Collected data

______________________________

(* ===== verification/SlabProofs.v ===== *)
(** * Correctness of the slab allocators

    The blocks of a slab allocator form a doubly linked list, every live piece lies
    in one slot of one block, and the counters of a block are the number of slots
    it handed out and got back. *)

From S2P Require Import Prelude KernelMem SlabHeap.
Local Open Scope Z_scope.

(** ** Doubly linked lists of blocks *)

Definition first_of (l : list UntypedPtr) (qn : option UntypedPtr) : option UntypedPtr :=
  match l with b :: _ => Some b | [] => qn end.
Definition last_of (l : list UntypedPtr) (pp : option UntypedPtr) : option UntypedPtr :=
  match last l with Some b => Some b | None => pp end.

(** The segment of [l] between the pointers [pp] and [qn] *)
Fixpoint dseg (m : BlockMemory) (pp : option UntypedPtr) (l : list UntypedPtr)
    (qn : option UntypedPtr) : Prop :=
  match l with
  | [] => True
  | b :: l => ∃ blk, m !! b = Some blk ∧ b_prev blk = pp ∧ b_next blk = first_of l qn ∧
      dseg m (Some b) l qn
  end.

Lemma first_of_app l1 l2 qn : first_of (l1 ++ l2) qn = first_of l1 (first_of l2 qn).
Proof. by destruct l1. Qed.

Lemma last_of_cons b l pp : last_of (b :: l) pp = last_of l (Some b).
Proof. unfold last_of. rewrite last_cons. by destruct (last l). Qed.

Lemma dseg_app m l1 : ∀ pp l2 qn,
  dseg m pp (l1 ++ l2) qn ↔ dseg m pp l1 (first_of l2 qn) ∧ dseg m (last_of l1 pp) l2 qn.
Proof.
  induction l1 as [|b l1 IH]; intros pp l2 qn; cbn [app dseg]; [naive_solver|].
  setoid_rewrite IH. setoid_rewrite first_of_app. setoid_rewrite last_of_cons. naive_solver.
Qed.

(** The two pointers of a header *)
Definition links (blk : SlabBlock) : option UntypedPtr * option UntypedPtr := (b_prev blk, b_next blk).
(** The rest of it *)
Definition data (blk : SlabBlock) : Z * Z * Z * Z :=
  (b_start blk, b_end blk, b_used blk, b_freed blk).

Lemma dseg_ext m m' l : ∀ pp qn,
  (∀ b, b ∈ l → links <$> m' !! b = links <$> m !! b) → dseg m pp l qn → dseg m' pp l qn.
Proof.
  induction l as [|b l IH]; intros pp qn Hm; cbn; [done|]. intros (blk & Hb & Hp & Hn & Hl).
  specialize (Hm b ltac:(left)) as Hmb. rewrite Hb in Hmb. cbn in Hmb.
  destruct (m' !! b) as [blk'|] eqn:Hb'; [|done]. injection Hmb as Hp' Hn'.
  exists blk'. split; [done|]. split; [congruence|]. split; [congruence|].
  apply IH; [|done]. intros c Hc. apply Hm. by right.
Qed.

Lemma dseg_lookup m pp l qn b : dseg m pp l qn → b ∈ l → is_Some (m !! b).
Proof.
  revert pp. induction l as [|c l IH]; intros pp; cbn; [by intros _ ?%not_elem_of_nil|].
  intros (blk & Hb & _ & _ & Hl) [->|Hin]%elem_of_cons; [by rewrite Hb|by eapply IH].
Qed.

Lemma dseg_middle m l1 b l2 blk :
  dseg m None (l1 ++ b :: l2) None → m !! b = Some blk →
  b_prev blk = last_of l1 None ∧ b_next blk = first_of l2 None ∧
  dseg m None l1 (Some b) ∧ dseg m (Some b) l2 None.
Proof.
  rewrite dseg_app. cbn. intros [H1 (blk' & Hb & Hp & Hn & H2)] Hb'. by simplify_eq.
Qed.

(** Redirecting the pointers at the ends of a segment *)
Lemma dseg_set_next m l p qn qn' blk :
  dseg m None (l ++ [p]) qn → NoDup (l ++ [p]) → m !! p = Some blk →
  dseg (<[p:=set_next qn' blk]> m) None (l ++ [p]) qn'.
Proof.
  rewrite !dseg_app. cbn. intros [Hl (blk' & Hp & Hpp & _ & _)] Hnd Hb. simplify_eq. split.
  - eapply dseg_ext; [|exact Hl]. intros b Hin. rewrite lookup_insert_ne; [done|].
    intros ->. apply NoDup_app in Hnd as (_ & Hdisj & _). apply (Hdisj b Hin). left.
  - eexists. rewrite lookup_insert_eq. done.
Qed.

Lemma dseg_set_prev m n l pp pp' qn blk :
  dseg m pp (n :: l) qn → NoDup (n :: l) → m !! n = Some blk →
  dseg (<[n:=set_prev pp' blk]> m) pp' (n :: l) qn.
Proof.
  cbn. intros (blk' & Hn & _ & Hnn & Hl) Hnd Hb. simplify_eq. apply NoDup_cons in Hnd as [Hnin _].
  eexists. rewrite lookup_insert_eq. split; [done|]. split; [done|]. split; [done|].
  eapply dseg_ext; [|exact Hl]. intros b Hin. rewrite lookup_insert_ne; [done|]. by intros ->.
Qed.

Lemma dseg_insert_other m pp l qn c blk :
  c ∉ l → dseg m pp l qn → dseg (<[c:=blk]> m) pp l qn.
Proof. intros Hc. apply dseg_ext. intros b Hb. rewrite lookup_insert_ne; [done|]. by intros ->. Qed.

Lemma dseg_size (m : BlockMemory) pp l qn : dseg m pp l qn → NoDup l → (length l ≤ size m)%nat.
Proof.
  intros Hl Hnd. rewrite <- size_dom, <- (size_list_to_set (C:=gset UntypedPtr) l) by done.
  apply subseteq_size. intros b Hb%elem_of_list_to_set. apply elem_of_dom. by eapply dseg_lookup.
Qed.

(** ** The invariant *)

Section slab.
Context {A : Type} `{AU : AlignUp} `{RA : RegionAllocator A}.

Local Abbreviation S := (SlabState A).

(** The live pieces in a block *)
Definition live_in (blk : SlabBlock) (live : gset UntypedPtr) : gset UntypedPtr :=
  filter (λ p, b_start blk ≤ p < b_start blk + b_used blk) live.

(** The header of the block at [b] *)
Record block_ok (sz : Z) (live : gset UntypedPtr) (b : UntypedPtr) (blk : SlabBlock) : Prop := {
  bo_start : aligned_up sz (b + SLAB_HEADER_SIZE) (b_start blk);
  bo_end : b_end blk = b + (SLAB_BLOCK_SIZE - 1);
  bo_used : 0 ≤ b_used blk ∧ b_start blk + b_used blk < b_end blk;
  bo_slots : b_used blk mod sz = 0;
  bo_freed : b_freed blk = b_used blk - sz * Z.of_nat (size (live_in blk live));
}.

(** [p] is a slot of the block [b]. *)
Definition slot_of (sz : Z) (m : BlockMemory) (p b : UntypedPtr) : Prop :=
  ∃ blk, m !! b = Some blk ∧ b_start blk ≤ p < b_start blk + b_used blk ∧ p mod sz = 0.

Record slab_inv (l : list UntypedPtr) (live : gset UntypedPtr) (s : S) : Prop := {
  si_size : 0 < slab_size (slab s) ∧ 256 mod slab_size (slab s) = 0;
  si_first : slab_block (slab s) = first_of l None;
  si_list : dseg (memory s) None l None;
  si_nodup : NoDup l;
  si_blocks b blk : b ∈ l → memory s !! b = Some blk → block_ok (slab_size (slab s)) live b blk;
  si_live p : p ∈ live → ∃ b, b ∈ l ∧ slot_of (slab_size (slab s)) (memory s) p b;
  si_regions b : b ∈ l → regions (heap s) !! b = Some SLAB_BLOCK_SIZE;
  si_apart b b' : b ∈ l → b' ∈ l → b ≠ b' → disjoint_ranges b SLAB_BLOCK_SIZE b' SLAB_BLOCK_SIZE;
}.

(** What is not touched: the other headers and the other regions *)
Definition frame (l : list UntypedPtr) (s s' : S) : Prop :=
  slab_size (slab s') = slab_size (slab s) ∧
  ∀ q, q ∉ l → memory s' !! q = memory s !! q ∧ regions (heap s') !! q = regions (heap s) !! q.

(** The list of blocks grew, by blocks that were not allocated before. *)
Definition grown (l l' : list UntypedPtr) (s : S) : Prop :=
  l ⊆ l' ∧ ∀ b, b ∈ l' → b ∈ l ∨ regions (heap s) !! b = None.

Lemma frame_refl l s : frame l s s.
Proof. by split. Qed.
Lemma frame_trans l s1 s2 s3 : frame l s1 s2 → frame l s2 s3 → frame l s1 s3.
Proof.
  intros [Hz1 H1] [Hz2 H2]. split; [congruence|]. intros q Hq.
  destruct (H2 q Hq) as [-> ->]. by apply H1.
Qed.
Lemma frame_weaken l l' s s' : l ⊆ l' → frame l s s' → frame l' s s'.
Proof. intros Hl [Hz Hf]. split; [done|]. intros q Hq. apply Hf. set_solver. Qed.

Lemma sz_le sz : 0 < sz → 256 mod sz = 0 → sz ≤ 256.
Proof. intros Hs Hm. apply Z.mod_divide in Hm as [k Hk]; [|lia]. assert (0 < k) by nia. nia. Qed.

______________________________

PROBLEM DESCRIPTION: In the entries above, find the line with "dseg m pp (l1" and the line with "b_prev blk = last_of", then restate word for word both of them and every line between, with nothing more.

ANSWER BOX:
  dseg m pp (l1 ++ l2) qn ↔ dseg m pp l1 (first_of l2 qn) ∧ dseg m (last_of l1 pp) l2 qn.
Proof.
  induction l1 as [|b l1 IH]; intros pp l2 qn; cbn [app dseg]; [naive_solver|].
  setoid_rewrite IH. setoid_rewrite first_of_app. setoid_rewrite last_of_cons. naive_solver.
Qed.

(** The two pointers of a header *)
Definition links (blk : SlabBlock) : option UntypedPtr * option UntypedPtr := (b_prev blk, b_next blk).
(** The rest of it *)
Definition data (blk : SlabBlock) : Z * Z * Z * Z :=
  (b_start blk, b_end blk, b_used blk, b_freed blk).

Lemma dseg_ext m m' l : ∀ pp qn,
  (∀ b, b ∈ l → links <$> m' !! b = links <$> m !! b) → dseg m pp l qn → dseg m' pp l qn.
Proof.
  induction l as [|b l IH]; intros pp qn Hm; cbn; [done|]. intros (blk & Hb & Hp & Hn & Hl).
  specialize (Hm b ltac:(left)) as Hmb. rewrite Hb in Hmb. cbn in Hmb.
  destruct (m' !! b) as [blk'|] eqn:Hb'; [|done]. injection Hmb as Hp' Hn'.
  exists blk'. split; [done|]. split; [congruence|]. split; [congruence|].
  apply IH; [|done]. intros c Hc. apply Hm. by right.
Qed.

Lemma dseg_lookup m pp l qn b : dseg m pp l qn → b ∈ l → is_Some (m !! b).
Proof.
  revert pp. induction l as [|c l IH]; intros pp; cbn; [by intros _ ?%not_elem_of_nil|].
  intros (blk & Hb & _ & _ & Hl) [->|Hin]%elem_of_cons; [by rewrite Hb|by eapply IH].
Qed.

Lemma dseg_middle m l1 b l2 blk :
  dseg m None (l1 ++ b :: l2) None → m !! b = Some blk →
  b_prev blk = last_of l1 None ∧ b_next blk = first_of l2 None ∧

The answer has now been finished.